At the other end of the spectrum***, a shutter speed of 1/8th second (an eternity in photo-time!) means you can almost feel the rider’s legs moving around in a circle, while the corresponding aperture of f/22 decreases the diameter, balances the light, and results in greater depth of field.

And it’s this word — balance — that characterizes the technical side of photography. Every scene requires a certain amount of light, and there are a number of aperture and shutter speed combinations that will result in the correct exposure. However, they’ll all yield different images, and it’s up to you as a photographer to decide which one offers the best, most beautiful, most authentic view of the world.

The slideshow below includes some of the photos I’ve taken in my own travels. As you browse them, try to get a sense of the aperture and shutter speed, and how they contribute to the final image. I’ve included notes to help. Enjoy, and happy shooting. Who knows: maybe you'll be the next National Geographic photographer!

Can you see your students having this conversation in math class? Check out the supporting lesson materials.


*On modern digital cameras, there's actually a third key setting: ISO. The ISO refers to how sensitive the digital sensor is to light. At ISO 50, the sensor is not very sensitive, i.e. it needs a lot of light to correctly expose the image. At ISO 6400, the sensor is much more sensitive to light, which means you can get away with using a smaller aperture or faster shutter speed (or both). However, the higher the ISO number, the grainer the image. The same was true for analog film, which also had ISO (or ASA, depending on the manufacturer); ISO 50 was recommended for sunny days, while ISO 400 was recommended for indoors. The main difference with digital cameras is that, unlike with film cameras, you can adjust the ISO on the fly.

**Every lens has a focal length: the distance from the lens to the film plane. A lens with a focal length of 24mm is a wide-angle lens, while a 200mm lens is a telephoto lens. The diameter of the lens opening is found by dividing the focal length by the f-stop number. In this example, we used an 85mm lens. At f/22, the diameter is 85mm ÷ 22, which rounds to 3.9mm. Had we used a different lens, the diameter would have been different.
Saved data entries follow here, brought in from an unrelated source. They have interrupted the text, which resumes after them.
(** Connecting an orphan leaves the pointer to the oldest orphan
    alone, and the next eviction trusts it.  When the oldest orphan [x] of a full
    pool is taken out because its parent arrived, and two more orphans arrive, the
    second eviction removes [x] again: nothing leaves the pool, which grows
    beyond its limit, while the body of [x], by then a block of the chain, is
    deleted from the database. *)
Theorem stale_oldest_deletes_block (p : pool) (x : orphanBlock) (now : Z) (y z : Block) (order1 order2 : list orphanBlock) :
  Z.of_nat (size (orphans p)) = maxOrphanBlocks → orphans p !! hashOf x = Some x → oldestOrphan p = Some x →
  bodies p !! hashOf x = Some (block x) →
  (∀ h o, orphans p !! h = Some o → now ≤ expiration o ∧ expiration x ≤ expiration o) → expiration x ≤ now + hour →
  orphans p !! blockHash y = None → orphans p !! blockHash z = None → blockHash z ≠ blockHash y →
  let p1 := removeOrphanBlock x p in
  let p2 := insertOrphan now y p1 in
  lists order1 p1 → lists order2 p2 →
  addOrphanBlock order1 now y p1 = Done p2 ∧
  ∃ p3, addOrphanBlock order2 now z p2 = Done p3 ∧ IsKnownOrphan (hashOf x) p1 = false ∧
    bodies p2 !! hashOf x = Some (block x) ∧ bodies p3 !! hashOf x = None ∧
    Z.of_nat (size (orphans p3)) = maxOrphanBlocks + 1.
Proof.
  intros Hsz Hx Hold Hb Hall Hexp Hy Hz Hyz p1 p2 Hl1 Hl2.
  assert (orphans p1 = delete (hashOf x) (orphans p)) as E1 by done.
  assert (Z.of_nat (size (orphans p1)) = maxOrphanBlocks - 1) as Hs1.
  { rewrite E1, map_size_delete_Some by (by eexists). unfold maxOrphanBlocks in *. lia. }
  assert (∀ h o, orphans p1 !! h = Some o → now ≤ expiration o ∧ expiration x ≤ expiration o) as Hall1.
  { intros h o. rewrite E1. intros [_ Ho]%lookup_delete_Some. by eapply Hall. }
  assert (hashOf x ≠ blockHash y) as Hxy by (intros E; congruence).
  assert (hashOf x ≠ blockHash z) as Hxz by (intros E; congruence).
  assert (orphans p1 !! blockHash y = None) as Hy1 by (rewrite E1; apply lookup_delete_None; by right).
  assert (orphans p2 = <[blockHash y := {| block := y; expiration := now + hour |}]> (orphans p1)) as E2 by done.
  assert (Z.of_nat (size (orphans p2)) = maxOrphanBlocks) as Hs2.
  { rewrite E2, map_size_insert_None by done. lia. }
  split.
  - unfold addOrphanBlock. rewrite (sweep_id now p1 x) by (done || by eapply lists_Forall).
    destruct (Z.ltb_spec maxOrphanBlocks (Z.of_nat (size (orphans p1)) + 1)); [lia|done].
  - unfold addOrphanBlock. rewrite (sweep_id now p2 x order2); [|done|].
    2: { eapply lists_Forall; [done|]. intros h o. rewrite E2. intros [[_ <-]|[_ Ho]]%lookup_insert_Some; [cbn [expiration]; unfold hour in *; lia|by eapply Hall1]. }
    destruct (Z.ltb_spec maxOrphanBlocks (Z.of_nat (size (orphans p2)) + 1)); [|lia].
    assert (oldestOrphan p2 = Some x) as -> by done. cbn [of_option mbind run_bind]. eexists. split; [done|].
    split_and!.
    + unfold IsKnownOrphan. rewrite E1, lookup_delete_eq. by apply bool_decide_eq_false_2; intros [? ?].
    + done.
    + apply lookup_delete_eq.
    + cbn [insertOrphan orphans set_oldest]. destruct (removeWithData_pool x p2) as (E3&_). rewrite E3.
      cbn [removeOrphanBlock orphans]. fold (hashOf x). rewrite E2.
      rewrite delete_id.
      2: { rewrite lookup_insert_ne by done. rewrite E1. apply lookup_delete_eq. }
      rewrite map_size_insert_None.
      2: { rewrite lookup_insert_ne by done. rewrite E1. apply lookup_delete_None. by right. }
      rewrite map_size_insert_None by done. lia.
Qed.
Definition put_context (c : Context.state) (s : chain) : chain :=
  let s := put_threshold (Context.chain_ c) s in
  set_rules {| deploymentCaches := deploymentCaches (rules s); warningCaches := warningCaches (rules s);
               unknownRulesWarned := unknownRulesWarned (rules s); checkpointNode := Context.checkpointNode c;
               nextCheckpoint := Context.nextCheckpoint c |} s.

Definition inContext {A} (m : Context.M A) : M A := fun s =>
  r ← m {| Context.chain_ := thresholdChain s; Context.checkpointNode := checkpointNode (rules s);
           Context.nextCheckpoint := nextCheckpoint (rules s) |};
  Done (match r.1 with inl a => inl a | inr e => inr (ContextError e) end, put_context r.2 s).

(** A check with its own view; the view comes back with the result. *)
Definition inConnect {A} (view : UtxoViewpoint) (m : Connect.M A) : M (A * UtxoViewpoint) := fun s =>
  r ← m {| Connect.chain_ := thresholdChain s; Connect.utxos := utxo s; Connect.view := view |};
  Done (match r.1 with inl a => inl (a, Connect.view r.2) | inr e => inr (ConnectError e) end,
        set_utxo (Connect.utxos r.2) (put_threshold (Connect.chain_ r.2) s)).

(** An operation of the cache outside of a transaction *)
Definition inCache {A} (m : UtxoCache.M A) : M A := fun s =>
  r ← m (utxo s);
  Done (match r.1 with inl a => inl a | inr e => inr (CacheError e) end, set_utxo r.2 s).

Definition inView {A} (view : UtxoViewpoint) (m : UtxoView.M A) : M (A * UtxoViewpoint) := fun s =>
  r ← m view;
  Done (match r.1 with inl a => inl (a, r.2) | inr e => inr (ViewError e) end, s).

Definition onIndex {A} (f : ColdRead.BlockChain → run (A * ColdRead.BlockChain)) : M A := fun s =>
  r ← f (BlockIndex.asChain (ix s)); Done (inl r.1, set_ix (with_chain r.2 (ix s)) s).

(** ** The block index *)

Definition nodeHeap : M heap := s ← get_; mret (BlockIndex.hp (ix s)).
Definition node (l : loc) : M blockNode := h ← nodeHeap; io_run (deref h l).
Definition LookupNode (hs : hash_t) : M (option loc) := s ← get_; mret (BlockIndex.LookupNode (BlockIndex.bi (ix s)) hs).

Definition SetStatusFlags (l : loc) (flags : Z) : M unit := fun s =>
  r ← BlockIndex.SetStatusFlags (BlockIndex.hp (ix s)) (BlockIndex.bi (ix s)) l flags;
  Done (inl tt, set_ix (with_heap r.1 r.2 (ix s)) s).
Definition UnsetStatusFlags (l : loc) (flags : Z) : M unit := fun s =>
  r ← BlockIndex.UnsetStatusFlags (BlockIndex.hp (ix s)) (BlockIndex.bi (ix s)) l flags;
  Done (inl tt, set_ix (with_heap r.1 r.2 (ix s)) s).

Definition viewOf (v : option ChainView.chainView) : ChainView.chainView := default ChainView.emptyView v.
Definition bestChain (s : chain) : ChainView.chainView := viewOf (BlockIndex.bestChainView (BlockIndex.bi (ix s))).
Definition bestHeader (s : chain) : ChainView.chainView :=
  match ownHeaderView s with Some v => v | None => viewOf (BlockIndex.bestHeaderView (BlockIndex.bi (ix s))) end.

(** The tip of a view; the code reads through the pointer at once. *)
Definition bestChainTip : M (loc * blockNode) :=
  s ← get_; l ← io_run (of_option (ChainView.tip (bestChain s))); nd ← node l; mret (l, nd).
Definition bestHeaderTip : M (loc * blockNode) :=
  s ← get_; l ← io_run (of_option (ChainView.tip (bestHeader s))); nd ← node l; mret (l, nd).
***In reality, the spectrum for shutter speed extends far beyond 1/500th second and 1/8th second. Unlike with apertures, the number of which is limited by the mechanics of the lens, there's really no shortage of possible shutter speeds. Cameras can shoot anywhere from 1/8,000th second to "bulb," where a photographer can start the exposure and then come back hours later to stop it. (This is used for stellar photography.) Incidentally, this is why standard shutter speeds don't follow a perfect pattern. From 1/30th second to 1/60th second to 1/120th second...you'd expect the next shutter speed to be 1/240th second. However, it's 1/250th second. This allows the subsequent speeds to be 1/500th second, 1/1000th second, etc., which is a lot "cleaner" than 1/480th second, 1/960th second, etc.